Обсуждение: ANALYZE counts LP_DEAD line pointers as n_dead_tup

Поиск
Список
Период
Сортировка

ANALYZE counts LP_DEAD line pointers as n_dead_tup

От
Masahiko Sawada
Дата:
Hi all,

If we create a table with vacuum_index_cleanup = off or execute VACUUM
with INDEX_CLEANUP = off, vacuum updates pg_stat_all_tables.n_dead_tup
to the number of HEAPTUPLE_RECENTLY_DEAD tuples. Whereas analyze
updates it to the sum of the number of HEAPTUPLE_DEAD/RECENTLY_DEAD
tuples and LP_DEAD line pointers. So if the table has many LP_DEAD
line pointers due to skipping index cleanup, autovacuum is triggered
every time after analyze/autoanalyze. This issue seems to happen also
on back branches, probably from 12 where INDEX_CLEANUP option was
introduced.

I think we can have heapam_scan_analyze_next_tuple() not count LP_DEAD
line pointer as lazy_scan_prune() does. Attached the patch for that.

Regards,

-- 
Masahiko Sawada
EDB:  https://www.enterprisedb.com/

Вложения

Re: ANALYZE counts LP_DEAD line pointers as n_dead_tup

От
Peter Geoghegan
Дата:
On Wed, Apr 14, 2021 at 7:11 AM Masahiko Sawada <sawada.mshk@gmail.com> wrote:
> If we create a table with vacuum_index_cleanup = off or execute VACUUM
> with INDEX_CLEANUP = off, vacuum updates pg_stat_all_tables.n_dead_tup
> to the number of HEAPTUPLE_RECENTLY_DEAD tuples. Whereas analyze
> updates it to the sum of the number of HEAPTUPLE_DEAD/RECENTLY_DEAD
> tuples and LP_DEAD line pointers. So if the table has many LP_DEAD
> line pointers due to skipping index cleanup, autovacuum is triggered
> every time after analyze/autoanalyze. This issue seems to happen also
> on back branches, probably from 12 where INDEX_CLEANUP option was
> introduced.

Hmm.

> I think we can have heapam_scan_analyze_next_tuple() not count LP_DEAD
> line pointer as lazy_scan_prune() does. Attached the patch for that.

lazy_scan_prune() is concerned about what the state of the table *will
be* when VACUUM finishes, based on its working assumption that index
vacuuming and heap vacuuming always go ahead. This is exactly the same
reason why lazy_scan_prune() will set LVPagePruneState.hastup to
'false' in the presence of an LP_DEAD item -- this is not how
count_nondeletable_pages() considers if the same page 'hastup' much
later on, right at the end of the VACUUM (it will only consider the
page safe to truncate away if it now only contains LP_UNUSED items --
LP_DEAD items make heap/table truncation unsafe).
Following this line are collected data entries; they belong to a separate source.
(* ===== verification/HashAlgos.v ===== *)
(** The hash functions and the checksum of the analyser's library
    (model/c-skeleton/src/lcthw/hashmap_algos.c, checksum.c and the default hash
    of hashmap.c), on byte strings. *)
From S2P Require Import Prelude.
#[local] Open Scope Z_scope.

(** A [bstring]: NULL, or its bytes as [unsigned char]; [blength] and [bchare]
    are the macros of bstrlib.h. *)
Definition bstring : Type := option (list Z).
Definition blength (b : bstring) : Z :=
  match b with Some d => Z.of_nat (length d) | None => 0 end.
Definition bchare (b : bstring) (p e : Z) : Z :=
  if u32 p <? u32 (blength b)
  then match b with Some d => default e (d !! Z.to_nat p) | None => e end else e.

(** The indices of the loops [for (i = 0; i < blength(s); i++)]. *)
Definition indices (b : bstring) : list Z := seqZ 0 (blength b).

Definition FNV_PRIME : Z := 16777619.
Definition FNV_OFFSET_BASIS : Z := 2166136261.
Definition Hashmap_fnv1a_hash (s : bstring) : Z :=
  foldl (λ hash i, u32 (Z.lxor hash (bchare s i 0) * FNV_PRIME)) FNV_OFFSET_BASIS (indices s).

Definition MOD_ADLER : Z := 65521.
Definition adler_step (s : bstring) (ab : Z * Z) (i : Z) : Z * Z :=
  let a := u32 (ab.1 + bchare s i 0) mod MOD_ADLER in
  (a, u32 (ab.2 + a) mod MOD_ADLER).
Definition Hashmap_adler32_hash (s : bstring) : Z :=
  let '(a, b) := foldl (adler_step s) (1, 0) (indices s) in
  Z.lor (u32 (Z.shiftl b 16)) a.

Definition Hashmap_djb_hash (s : bstring) : Z :=
  foldl (λ hash i, u32 (u32 (u32 (Z.shiftl hash 5) + hash) + bchare s i 0)) 5381 (indices s).

(** [bdata] is a [char *]: the bytes are signed here. *)
Definition jenkins_step (hash c : Z) : Z :=
  let hash := u32 (hash + s8 c) in
  let hash := u32 (hash + u32 (Z.shiftl hash 10)) in
  Z.lxor hash (Z.shiftr hash 6).
Definition default_hash (s : bstring) : Z :=
  let hash := foldl jenkins_step 0 (default [] s) in
  let hash := u32 (hash + u32 (Z.shiftl hash 3)) in
  let hash := Z.lxor hash (Z.shiftr hash 11) in
  u32 (hash + u32 (Z.shiftl hash 15)).

Definition xor_checksum (buff : list Z) (buff_len : nat) : outcome Z :=
  b ← read_bytes buff buff_len;
  Done (foldl (λ x c, u8 (Z.lxor x (u8 c))) 0 b).

(** ** Facts *)

Definition byte (z : Z) : Prop := 0 ≤ z < 256.

Lemma bchare_spec (d : list Z) i :
  0 ≤ i < Z.of_nat (length d) → Z.of_nat (length d) < 2 ^ 31 →
  bchare (Some d) i 0 = default 0 (d !! Z.to_nat i).
Proof.
  intros Hi Hl. unfold bchare. cbn [blength]. rewrite !u32_small by lia.
  by rewrite (proj2 (Z.ltb_lt _ _)) by lia.
Qed.

(** A loop over the indices is a loop over the bytes. *)
Lemma foldl_bytes {S} (f : S → Z → S) (d : list Z) s :
  Z.of_nat (length d) < 2 ^ 31 →
  foldl (λ s i, f s (bchare (Some d) i 0)) s (indices (Some d)) = foldl f s d.
Proof.
  intros Hl. unfold indices, blength.
  assert (Hg : ∀ k l, d = k ++ l → ∀ s,
    foldl (λ s i, f s (bchare (Some d) i 0)) s (seqZ (Z.of_nat (length k)) (Z.of_nat (length l)))
      = foldl f s l).
  { intros k l. revert k. induction l as [|x l IH]; intros k E s'; [done|].
    cbn [length]. rewrite seqZ_cons by lia. cbn [foldl].
    rewrite bchare_spec; [|subst d; rewrite length_app; cbn; lia|done].
    assert (d !! Z.to_nat (Z.of_nat (length k)) = Some x) as ->.
    { subst d. rewrite Nat2Z.id, lookup_app_r, Nat.sub_diag by done. done. }
    cbn [default]. rewrite <- (IH (k ++ [x])) by (by rewrite <- app_assoc).
    rewrite length_app. cbn [length]. f_equal. f_equal; lia. }
  apply (Hg [] d). done.
Qed.

(** The two sums of Adler-32. *)
Definition adler_a (d : list Z) : Z := 1 + foldr Z.add 0 d.
Fixpoint adler_b (d : list Z) : Z :=
  match d with [] => 0 | x :: l => (1 + x) + Z.of_nat (length l) * x + adler_b l end.

Lemma adler_fold d a b :
  Forall byte d → 0 ≤ a < MOD_ADLER → 0 ≤ b < MOD_ADLER →
  foldl (λ ab x, let a := u32 (ab.1 + x) mod MOD_ADLER in (a, u32 (ab.2 + a) mod MOD_ADLER)) (a, b) d
  = ((a + foldr Z.add 0 d) mod MOD_ADLER,
     (b + Z.of_nat (length d) * (a - 1) + adler_b d) mod MOD_ADLER).
Proof.
  intros Hd. revert a b. induction Hd as [|x d Hx Hd IH]; intros a b Ha Hb; cbn [foldl foldr length adler_b].
  - rewrite !Z.mod_small by lia. f_equal; lia.
  - cbn [fst snd]. unfold byte, MOD_ADLER in *. rewrite (u32_small (a + x)) by lia.
    set (a' := (a + x) mod 65521). assert (0 ≤ a' < 65521) by (apply Z.mod_pos_bound; lia).
    rewrite (u32_small (b + a')) by lia. rewrite IH by (lia || apply Z.mod_pos_bound; lia).
    f_equal; fold (eqmod 65521 (a' + foldr Z.add 0 d) (a + (x + foldr Z.add 0 d))).
    + subst a'. rewrite eqmod_mod. unfold eqmod. f_equal. lia.
    + set (n := Z.of_nat (length d)).
      change (eqmod 65521 ((b + a') mod 65521 + n * (a' - 1) + adler_b d)
        (b + Z.of_nat (S (length d)) * (a - 1) + (1 + x + n * x + adler_b d))).
      subst a'. rewrite !eqmod_mod. unfold eqmod. f_equal. subst n. lia.
Qed.

Lemma lor_shifted a b k : 0 ≤ k → 0 ≤ a < 2 ^ k → Z.lor (Z.shiftl b k) a = b * 2 ^ k + a.
Proof.
  intros Hk Ha. assert (Z.land (Z.shiftl b k) a = 0) as Hz.
  { apply Z.bits_inj'. intros i Hi. rewrite Z.land_spec, Z.bits_0.
    destruct (Z.lt_ge_cases i k); [by rewrite Z.shiftl_spec_low|].
    rewrite <- (Z.mod_small a (2 ^ k)), Z.mod_pow2_bits_high by lia. apply andb_false_r. }
  rewrite <- Z.lxor_lor, <- Z.add_nocarry_lxor by done. by rewrite Z.shiftl_mul_pow2.
Qed.

(** Adler-32 is the two sums of its definition, whatever the length: the [%]
    after each byte keeps both below the modulus, so that no addition wraps. *)
Lemma Hashmap_adler32_hash_spec d :
  Forall byte d → Z.of_nat (length d) < 2 ^ 31 →
  Hashmap_adler32_hash (Some d) =
    adler_b d mod MOD_ADLER * 2 ^ 16 + adler_a d mod MOD_ADLER.
Proof.
  intros Hd Hl. unfold Hashmap_adler32_hash.
  assert (foldl (adler_step (Some d)) (1, 0) (indices (Some d)) =
    (adler_a d mod MOD_ADLER, adler_b d mod MOD_ADLER)) as ->.
  { etransitivity; [exact (foldl_bytes (λ ab x, let a := u32 (ab.1 + x) mod MOD_ADLER in
      (a, u32 (ab.2 + a) mod MOD_ADLER)) d (1, 0) Hl)|].
    rewrite adler_fold by (done || unfold MOD_ADLER; lia). unfold adler_a. f_equal. f_equal. lia. }
  unfold MOD_ADLER. pose proof (Z.mod_pos_bound (adler_a d) 65521 eq_refl).
  pose proof (Z.mod_pos_bound (adler_b d) 65521 eq_refl).
  rewrite u32_small by (rewrite Z.shiftl_mul_pow2; lia). rewrite lor_shifted; lia.
Qed.

(** A message followed by its checksum has checksum zero. *)
Lemma lxor_bytes x y : byte x → byte y → byte (Z.lxor x y).
Proof.
  unfold byte. intros Hx Hy. change 256 with (2 ^ 8) in *.
  assert (Z.lxor x y mod 2 ^ 8 = Z.lxor x y) as <-; [|by apply Z.mod_pos_bound].
  apply Z.bits_inj'. intros i Hi. destruct (Z.lt_ge_cases i 8).
  - by rewrite Z.mod_pow2_bits_low.
  - rewrite Z.mod_pow2_bits_high, Z.lxor_spec by lia.
    rewrite <- (Z.mod_small x (2 ^ 8)), <- (Z.mod_small y (2 ^ 8)) by done.
    by rewrite !Z.mod_pow2_bits_high by lia.
Qed.

Lemma xor_checksum_spec b :
  ∃ c, xor_checksum b (length b) = Done c ∧ byte c ∧
    xor_checksum (b ++ [c]) (S (length b)) = Done 0.
Proof.
  set (f := λ x c, u8 (Z.lxor x (u8 c))). exists (foldl f 0 b).
  unfold xor_checksum, read_bytes. rewrite !decide_True by (rewrite ?length_app; cbn; lia).
  cbn [mbind outcome_bind]. rewrite !take_ge by (rewrite ?length_app; cbn; lia).
  split; [done|]. fold f. rewrite foldl_app. cbn [foldl].
  assert (Hb : ∀ x, byte x → byte (foldl f x b)).
  { induction b as [|y b IH]; intros x Hx; [done|]. cbn. apply IH. apply (Z.mod_pos_bound _ 256). done. }
  specialize (Hb 0 ltac:(unfold byte; lia)). split; [done|]. do 2 f_equal. unfold f at 1.
  assert (u8 (foldl f 0 b) = foldl f 0 b) as -> by (apply Z.mod_small, Hb).
  by rewrite Z.lxor_nilpotent.
Qed.

Lemma Hashmap_adler32_hash_spec_witness :
  Hashmap_adler32_hash (Some [87; 105; 107; 105]) =
    adler_b [87; 105; 107; 105] mod MOD_ADLER * 2 ^ 16 + adler_a [87; 105; 107; 105] mod MOD_ADLER.
Proof.
  apply (Hashmap_adler32_hash_spec [87; 105; 107; 105]); [|cbn; lia].
  repeat constructor; unfold byte; lia.
Defined.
In general accounting rules like this may need to work slightly
differently across near-identical functions because of "being versus
becoming" issues. It is necessary to distinguish between "being" code
(e.g., this ANALYZE code, count_nondeletable_pages() and its hastup
issue) and "becoming" code (e.g., lazy_scan_prune() ands its approach
to counting "remaining" dead tuples as well as hastup-ness). I tend to
doubt that your patch is the right approach because the two code paths
already "agree" once you assume that the LP_DEAD items that
lazy_scan_prune() sees will be gone at the end of the VACUUM. I do
agree that this is a problem, though.

Generally speaking, the "becoming" code from lazy_scan_prune() is not
100% sure that it will be correct in each case, for a large variety of
reasons. But I think that we should expect it to be mostly correct. We
definitely cannot allow it to be quite wrong all the time with some
workloads. And so I agree that this is a problem for the INDEX_CLEANUP
= off case, though it's equally an issue for the recently added
failsafe mechanism. I do not believe that it is a problem for the
bypass-indexes optimization, though, because that is designed to only
be applied when there are practically zero LP_DEAD items. The
optimization can make VACUUM record that there are zero dead tuples
after the VACUUM finishes, even though there were in fact a very small
non-zero number of dead tuples -- but that's not appreciably different
from any of the other ways that the count of dead tuples could be
inaccurate (e.g. concurrent opportunistic pruning). The specific tests
that we apply inside lazy_vacuum() should make sure that autovacuum
scheduling is never affected. The autovacuum scheduling code can
safely "believe" that the indexes were vacuumed, because it really is
the same as if there were precisely zero LP_DEAD items (or the same
for all practical purposes).

I'm not sure what to do, though. Both the INDEX_CLEANUP = off case and
the failsafe case are only intended for emergencies. And it's hard to
know what to do in a code path that is designed to rarely or never be
used.

-- 
Peter Geoghegan



Re: ANALYZE counts LP_DEAD line pointers as n_dead_tup

От
Peter Geoghegan
Дата:
On Fri, Apr 16, 2021 at 1:16 PM Peter Geoghegan <pg@bowt.ie> wrote:
> I'm not sure what to do, though. Both the INDEX_CLEANUP = off case and
> the failsafe case are only intended for emergencies. And it's hard to
> know what to do in a code path that is designed to rarely or never be
> used.

How about just documenting it in comments, as in the attached patch? I
tried to address all of the issues with LP_DEAD accounting together.
Both the issue raised by Masahiko, and one or two others that were
also discussed recently on other threads. They all seem kind of
related to me.

I didn't address the INDEX_CLEANUP = off case in the comments directly
(I just addressed the failsafe case). There is no good reason to think
that the situation will resolve with INDEX_CLEANUP = off, so it didn't
seem wise to mention it too. But that should still be okay --
INDEX_CLEANUP = off has practically been superseded by the failsafe,
since it is much more flexible. And, anybody that uses INDEX_CLEANUP =
off cannot expect to never do index cleanup without seriously bad
consequences all over the place.


--
Peter Geoghegan

Вложения

Re: ANALYZE counts LP_DEAD line pointers as n_dead_tup

От
Peter Geoghegan
Дата:
On Fri, Apr 16, 2021 at 6:54 PM Peter Geoghegan <pg@bowt.ie> wrote:
> How about just documenting it in comments, as in the attached patch? I
> tried to address all of the issues with LP_DEAD accounting together.
> Both the issue raised by Masahiko, and one or two others that were
> also discussed recently on other threads. They all seem kind of
> related to me.

I pushed a version of this just now.

Thanks
-- 
Peter Geoghegan